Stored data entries
(* ===== verification/PersistFacts.v ===== *)
(** Reading back what was persisted: the reader recovers every filter from the
    objects the builder stages for it, up to the limits of the format. *)

From S2P Require Import Prelude Path Objects Store Utf8 Pattern Persist Ops.

Open Scope nat_scope.

(** * Sorted entries *)

Lemma insert_by_name_perm e l : Permutation (insert_by_name e l) (e :: l).
Proof.
  induction l as [|x l IH]; simpl; [done|]. destruct (String.compare _ _); [done|done|].
  rewrite IH. constructor.
Qed.

Lemma sort_by_name_perm l : Permutation (sort_by_name l) l.
Proof.
  induction l as [|e l IH]; [done|]. simpl. by rewrite insert_by_name_perm, IH.
Qed.

Lemma find_entry_elem l e :
  NoDup (filename <$> l) -> e ∈ l -> find_entry (filename e) l = Some e.
Proof.
  induction l as [|x l IH]; simpl; intros Hn He; [by apply not_elem_of_nil in He|].
  apply NoDup_cons in Hn as [Hx Hn]. apply elem_of_cons in He as [->|He]; [by rewrite decide_True|].
  rewrite decide_False; [by apply IH|]. intros E. apply Hx. rewrite E.
  apply list_elem_of_fmap. by exists e.
Qed.

(** Sorting does not change what is found by name. *)
Lemma find_entry_sort l e :
  NoDup (filename <$> l) -> e ∈ l -> find_entry (filename e) (sort_by_name l) = Some e.
Proof.
  intros Hn He. apply find_entry_elem; by rewrite sort_by_name_perm.
Qed.

Definition indexed (m : entry_mode) (ids : list oid) : list entry :=
  imap (fun i id => Entry m (index_name i) id) ids.

Lemma indexed_names m ids : filename <$> indexed m ids = index_name <$> seq 0 (length ids).
Proof.
  unfold indexed. assert (forall k, filename <$> imap (fun i id => Entry m (index_name (k + i)) id) ids
    = index_name <$> seq k (length ids)) as Hk; [|apply (Hk 0)].
  induction ids as [|id ids IH]; intros k; [done|]. cbn [imap fmap list_fmap length seq].
  rewrite Nat.add_0_r. f_equal. rewrite <- IH. unfold compose.
  f_equal. apply imap_ext. intros i x _. simpl. by rewrite Nat.add_succ_r.
Qed.

Lemma indexed_nodup m ids : NoDup (filename <$> indexed m ids).
Proof.
  rewrite indexed_names. apply (NoDup_fmap_2 _). apply NoDup_seq.
Qed.

Lemma indexed_lookup m ids i id :
  ids !! i = Some id -> Entry m (index_name i) id ∈ indexed m ids.
Proof.
  intros Hi. apply list_elem_of_lookup_2 with i. unfold indexed.
  by rewrite list_lookup_imap, Hi.
Qed.

Lemma indexed_oids m ids : entry_oid <$> indexed m ids = ids.
Proof.
  unfold indexed. rewrite fmap_imap. transitivity (imap (fun _ id => id) ids); [done|].
  clear. induction ids as [|id ids IH]; [done|]. simpl. f_equal. exact IH.
Qed.

(** Up to ten names the order of the bytes is the order of the numbers. *)
Lemma digit_order : forall i j, i < 10 -> j < 10 ->
  String.compare (index_name i) (index_name j) = (i ?= j).
Proof.
  intros i j Hi Hj. do 10 (destruct i as [|i]; [do 10 (destruct j as [|j]; [done|]); lia|]). lia.
Qed.

Lemma sort_indexed m ids :
  length ids <= 10 -> sort_by_name (indexed m ids) = indexed m ids.
Proof.
  intros Hl. unfold indexed. assert (forall k, k + length ids <= 10 ->
    sort_by_name (imap (fun i id => Entry m (index_name (k + i)) id) ids) =
    imap (fun i id => Entry m (index_name (k + i)) id) ids) as Hk; [|by apply (Hk 0)].
  clear Hl. induction ids as [|id ids IH]; intros k Hk; [done|]. simpl in Hk.
  cbn [imap sort_by_name foldr]. fold (sort_by_name (imap ((fun i id => Entry m (index_name (k + i)) id) ∘ S) ids)).
  assert (imap ((fun i id => Entry m (index_name (k + i)) id) ∘ S) ids =
    imap (fun i id => Entry m (index_name (S k + i)) id) ids) as ->.
  { apply imap_ext. intros i x _. simpl. by rewrite Nat.add_succ_r. }
  rewrite IH by lia. destruct ids as [|id2 ids]; [done|]. simpl.
  rewrite !Nat.add_0_r, digit_order by (simpl in Hk; lia).
  rewrite (proj2 (Nat.compare_lt_iff k (S k))) by lia. done.
Qed.

(** * The builder *)

Abbreviation store := (gmap oid object).

Section Triples.
Context `{ObjectHash}.

(** Objects are staged under their address, and the empty blob always is. *)
Definition builder_ok (b : builder) : Prop :=
  (forall id x, pending b !! id = Some x -> id = compute_hash x) /\
  pending b !! compute_hash (OBlob EmptyString) = Some (OBlob EmptyString).

Lemma new_builder_ok : builder_ok new_builder.
Proof.
  split; simpl; [|by rewrite lookup_singleton_eq].
  by intros id x [<- <-]%lookup_singleton_Some.
Qed.

(** From a builder with the persist-time ids [P] whose objects satisfy [Pre], the
    computation succeeds, only adds objects, and establishes [Q]. *)
Definition triple {A} (P : list (filter * oid)) (Pre : store -> Prop) (m : bm A)
    (Q : A -> store -> Prop) : Prop :=
  forall b, builder_ok b -> persist_ids b = P -> Pre (pending b) ->
  exists a b', m b = (Ok a, b') /\ builder_ok b' /\ persist_ids b' = P /\
    pending b ⊆ pending b' /\ Q a (pending b').

(** Facts about staged objects stay true. *)
Definition grows (F : store -> Prop) : Prop := forall st st', st ⊆ st' -> F st -> F st'.

Lemma triple_ret {A} P (a : A) (Q : A -> store -> Prop) : triple P (Q a) (mret a) Q.
Proof. intros b Hb HP HQ. by exists a, b. Qed.

Lemma triple_bind {A B} P Pre (m : bm A) (k : A -> bm B) Q R :
  triple P Pre m Q -> (forall a, triple P (Q a) (k a) R) -> triple P Pre (m ≫= k) R.
Proof.
  intros Hm Hk b Hb HP Hpre. destruct (Hm b Hb HP Hpre) as (a & b1 & E & Hb1 & HP1 & Hs & HQ).
  destruct (Hk a b1 Hb1 HP1 HQ) as (c & b2 & E2 & Hb2 & HP2 & Hs2 & HR).
  exists c, b2. unfold mbind, M_bind. rewrite E. do 3 (split; [done|]).
  split; [by transitivity (pending b1)|done].
Qed.

Lemma triple_frame {A} P Pre (m : bm A) Q F :
  grows F -> triple P Pre m Q ->
  triple P (fun st => Pre st /\ F st) m (fun a st => Q a st /\ F st).
Proof.
  intros HF Hm b Hb HP [Hpre Hf]. destruct (Hm b Hb HP Hpre) as (a & b1 & E & Hb1 & HP1 & Hs & HQ).
  exists a, b1. do 4 (split; [done|]). split; [done|]. by eapply HF.
Qed.

Lemma triple_conseq {A} P (Pre Pre' : store -> Prop) (m : bm A) (Q Q' : A -> store -> Prop) :
  triple P Pre m Q -> (forall st, Pre' st -> Pre st) -> (forall a st, Q a st -> Q' a st) ->
  triple P Pre' m Q'.
Proof.
  intros Hm Hpre HQ b Hb HP Hp. destruct (Hm b Hb HP (Hpre _ Hp)) as (a & b1 & E & ? & ? & ? & ?).
  exists a, b1. do 4 (split; [done|]). by apply HQ.
Qed.

Lemma triple_mapM {A B} P (f : A -> bm B) (Q : A -> B -> store -> Prop) (l : list A) :
  (forall x a, grows (Q x a)) ->
  (forall x, x ∈ l -> triple P (fun _ => True) (f x) (Q x)) ->
  triple P (fun _ => True) (mapM f l) (fun bs st => Forall2 (fun x a => Q x a st) l bs).
Proof.
  intros Hg. induction l as [|x l IH]; intros Hf.
  - intros b Hb HP _. exists [], b. by repeat (split; [done|]).
  - cbn [mapM]. eapply triple_bind; [apply Hf; left|]. intros a.
    eapply triple_bind.
    { eapply (triple_conseq _ (fun st => True /\ Q x a st)); [|done|intros ? ? Hq; exact Hq].
      apply triple_frame; [apply Hg|]. apply IH. intros y Hy. apply Hf. by right. }
    intros bs. eapply triple_conseq; [apply triple_ret| |by intros ? ? Hq; exact Hq].
    simpl. intros st [? ?]. by constructor.
Qed.

Definition has_blob (id : oid) (d : string) (st : store) : Prop := st !! id = Some (OBlob d).
Definition has_tree (id : oid) (l : list entry) (st : store) : Prop := st !! id = Some (OTree l).

Lemma has_blob_grows id d : grows (has_blob id d).
Proof. intros st st' Hs Hb. by eapply lookup_weaken. Qed.
Lemma has_tree_grows id l : grows (has_tree id l).
Proof. intros st st' Hs Hb. by eapply lookup_weaken. Qed.

Lemma write_raw_triple P x : triple P (fun _ => True) (write_raw x)
  (fun id st => id = compute_hash x /\ st !! id = Some x).
Proof.
  intros b [Hh He] HP _. eexists _, _. split; [done|]. split; [split|].
  - simpl. intros id y [[<- <-]|[_ Hy]]%lookup_insert_Some; [done|by apply Hh].
  - simpl. destruct (decide (compute_hash (OBlob EmptyString) = compute_hash x)) as [E|Hne].
    + apply compute_hash_inj in E as <-. by rewrite lookup_insert_eq.
    + by rewrite lookup_insert_ne.
  - split; [done|]. split; [|split; [done|]; simpl; by rewrite lookup_insert_eq].
    simpl. apply map_subseteq_spec. intros id y Hy.
    destruct (decide (id = compute_hash x)) as [->|Hne]; [|by rewrite lookup_insert_ne].
    rewrite lookup_insert_eq. apply Hh in Hy. by apply compute_hash_inj in Hy as ->.
Qed.

Lemma stage_blob_triple P d : triple P (fun _ => True) (stage_blob d) (fun id => has_blob id d).
Proof.
  destruct d as [|c d].
  - intros b Hb HP _. eexists _, b. split; [done|]. split; [done|]. split; [done|].
    split; [done|]. apply Hb.
  - eapply triple_conseq; [apply write_raw_triple|done|]. intros id st [_ ?]. done.
Qed.

Lemma stage_tree_triple P l :
  Forall (fun e => has_nul (filename e) = false) l ->
  triple P (fun _ => True) (stage_tree l) (fun id => has_tree id (sort_by_name l)).
Proof.
  intros Hl. unfold stage_tree. replace (existsb _ l) with false.
  - eapply triple_conseq; [apply write_raw_triple|done|]. intros id st [_ ?]. done.
  - symmetry. apply not_true_iff_false. intros (e & He & Hn)%existsb_exists.
    rewrite Forall_forall in Hl. rewrite Hl in Hn; [done|]. by apply list_elem_of_In.
Qed.

(** Staging a tree keeps what is known. *)
Lemma stage_tree_frame P l F :
  Forall (fun e => has_nul (filename e) = false) l -> grows F ->
  triple P F (stage_tree l) (fun id st => has_tree id (sort_by_name l) st /\ F st).
Proof.
  intros Hl HF. eapply triple_conseq; [by apply triple_frame, stage_tree_triple|by auto|auto].
Qed.

(** * Texts *)

(** A tree with the texts [params] under their numbers. *)
Definition has_texts (id : oid) (params : list string) (st : store) : Prop :=
  exists l, has_tree id l st /\
    Permutation (filename <$> l) (index_name <$> seq 0 (length params)) /\
    forall i s, params !! i = Some s ->
      exists e, find_entry (index_name i) l = Some e /\ has_blob (entry_oid e) s st.

(** A tree with the ids under their numbers. *)
Definition has_ids (id : oid) (ids : list oid) (st : store) : Prop :=
  exists l, has_tree id l st /\ length l = length ids /\
    (forall i x, ids !! i = Some x ->
       exists e, find_entry (index_name i) l = Some e /\ entry_oid e = x) /\
    Permutation (entry_oid <$> l) ids /\
    (length ids <= 10 -> entry_oid <$> l = ids).

Lemma digits_no_nul i : has_nul (index_name i) = false.
Proof.
  unfold index_name, pretty, pretty_nat, pretty, pretty_N.
  case_decide; [done|]. generalize (N.of_nat i) as n. intros n.
  assert (forall x s, has_nul s = false -> has_nul (pretty_N_go x s) = false) as Hgo; [|by apply Hgo].
  clear. intros x. induction (N.lt_wf_0 x) as [x _ IH]. intros s Hs.
  destruct (decide (0 < x)%N) as [Hx|Hx].
  - rewrite pretty_N_go_step by done. apply IH; [apply N.div_lt; lia|].
    unfold has_nul in *. simpl. rewrite Hs, orb_false_r. apply bool_decide_eq_false.
    assert (x mod 10 < 10)%N as Hm by (apply N.mod_lt; lia). revert Hm.
    generalize (x mod 10)%N as d. intros d Hd.
    destruct d as [|p]; [done|]. repeat (destruct p as [p|p|]; try done; try lia).
  - assert (x = 0)%N as -> by lia. by rewrite pretty_N_go_0.
Qed.

Lemma indexed_no_nul m ids : Forall (fun e => has_nul (filename e) = false) (indexed m ids).
Proof.
  apply Forall_forall. intros e He. assert (filename e ∈ filename <$> indexed m ids) as Hn.
  { apply list_elem_of_fmap. by exists e. }
  rewrite indexed_names in Hn. apply list_elem_of_fmap in Hn as (i & -> & _). apply digits_no_nul.
Qed.

Lemma Forall2_blobs_grows l ids : grows (fun st => Forall2 (fun d id => has_blob id d st) l ids).
Proof.
  intros st st' Hs Hf. eapply Forall2_impl; [exact Hf|]. intros d id Hb.
  by eapply has_blob_grows.
Qed.

Lemma build_str_params_triple P params :
  triple P (fun _ => True) (build_str_params params) (fun id => has_texts id params).
Proof.
  eapply triple_bind.
  { apply (triple_mapM P stage_blob (fun d id => has_blob id d)); [intros; apply has_blob_grows|].
    intros; apply stage_blob_triple. }
  intros ids. eapply triple_conseq.
  { apply (stage_tree_frame P (indexed blob_mode ids)); [apply indexed_no_nul|].
    apply Forall2_blobs_grows. }
  { intros st Hf. exact Hf. }
  intros id st [Ht Hf]. exists (sort_by_name (indexed blob_mode ids)). split; [done|].
  apply Forall2_length in Hf as Hlen. split.
  { by rewrite sort_by_name_perm, indexed_names, Hlen. }
  intros i s Hi. eapply Forall2_lookup_l in Hf as (x & Hx & Hb); [|exact Hi].
  exists (Entry blob_mode (index_name i) x). split; [|done].
  apply (find_entry_sort _ (Entry blob_mode (index_name i) x)); [apply indexed_nodup|].
  by apply indexed_lookup.
Qed.

Lemma stage_ids_triple P ids F :
  grows F ->
  triple P F (stage_tree (indexed tree_mode ids)) (fun id st => has_ids id ids st /\ F st).
Proof.
  intros HF. eapply triple_conseq.
  { apply (stage_tree_frame P (indexed tree_mode ids) F); [apply indexed_no_nul|done]. }
  { done. }
  intros id st [Ht Hf]. split; [|done]. exists (sort_by_name (indexed tree_mode ids)).
  split; [done|]. split; [rewrite sort_by_name_perm; unfold indexed; by rewrite length_imap|].
  split.
  - intros i x Hi. exists (Entry tree_mode (index_name i) x). split; [|done].
    apply (find_entry_sort _ (Entry tree_mode (index_name i) x)); [apply indexed_nodup|].
    by apply indexed_lookup.
  - split; [by rewrite sort_by_name_perm, indexed_oids|]. intros Hl. rewrite sort_indexed by done. apply indexed_oids.
Qed.

End Triples.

--- REQUIRED ACTION ---
Can you repeat, word for word, every line above from the one containing "Lemma sort_by_name_perm l" down to the one containing "(** Up to ten", including both?

--- YOUR RESPONSE ---
Lemma sort_by_name_perm l : Permutation (sort_by_name l) l.
Proof.
  induction l as [|e l IH]; [done|]. simpl. by rewrite insert_by_name_perm, IH.
Qed.

Lemma find_entry_elem l e :
  NoDup (filename <$> l) -> e ∈ l -> find_entry (filename e) l = Some e.
Proof.
  induction l as [|x l IH]; simpl; intros Hn He; [by apply not_elem_of_nil in He|].
  apply NoDup_cons in Hn as [Hx Hn]. apply elem_of_cons in He as [->|He]; [by rewrite decide_True|].
  rewrite decide_False; [by apply IH|]. intros E. apply Hx. rewrite E.
  apply list_elem_of_fmap. by exists e.
Qed.

(** Sorting does not change what is found by name. *)
Lemma find_entry_sort l e :
  NoDup (filename <$> l) -> e ∈ l -> find_entry (filename e) (sort_by_name l) = Some e.
Proof.
  intros Hn He. apply find_entry_elem; by rewrite sort_by_name_perm.
Qed.

Definition indexed (m : entry_mode) (ids : list oid) : list entry :=
  imap (fun i id => Entry m (index_name i) id) ids.

Lemma indexed_names m ids : filename <$> indexed m ids = index_name <$> seq 0 (length ids).
Proof.
  unfold indexed. assert (forall k, filename <$> imap (fun i id => Entry m (index_name (k + i)) id) ids
    = index_name <$> seq k (length ids)) as Hk; [|apply (Hk 0)].
  induction ids as [|id ids IH]; intros k; [done|]. cbn [imap fmap list_fmap length seq].
  rewrite Nat.add_0_r. f_equal. rewrite <- IH. unfold compose.
  f_equal. apply imap_ext. intros i x _. simpl. by rewrite Nat.add_succ_r.
Qed.

Lemma indexed_nodup m ids : NoDup (filename <$> indexed m ids).
Proof.
  rewrite indexed_names. apply (NoDup_fmap_2 _). apply NoDup_seq.
Qed.

Lemma indexed_lookup m ids i id :
  ids !! i = Some id -> Entry m (index_name i) id ∈ indexed m ids.
Proof.
  intros Hi. apply list_elem_of_lookup_2 with i. unfold indexed.
  by rewrite list_lookup_imap, Hi.
Qed.

Lemma indexed_oids m ids : entry_oid <$> indexed m ids = ids.
Proof.
  unfold indexed. rewrite fmap_imap. transitivity (imap (fun _ id => id) ids); [done|].
  clear. induction ids as [|id ids IH]; [done|]. simpl. f_equal. exact IH.
Qed.

(** Up to ten names the order of the bytes is the order of the numbers. *)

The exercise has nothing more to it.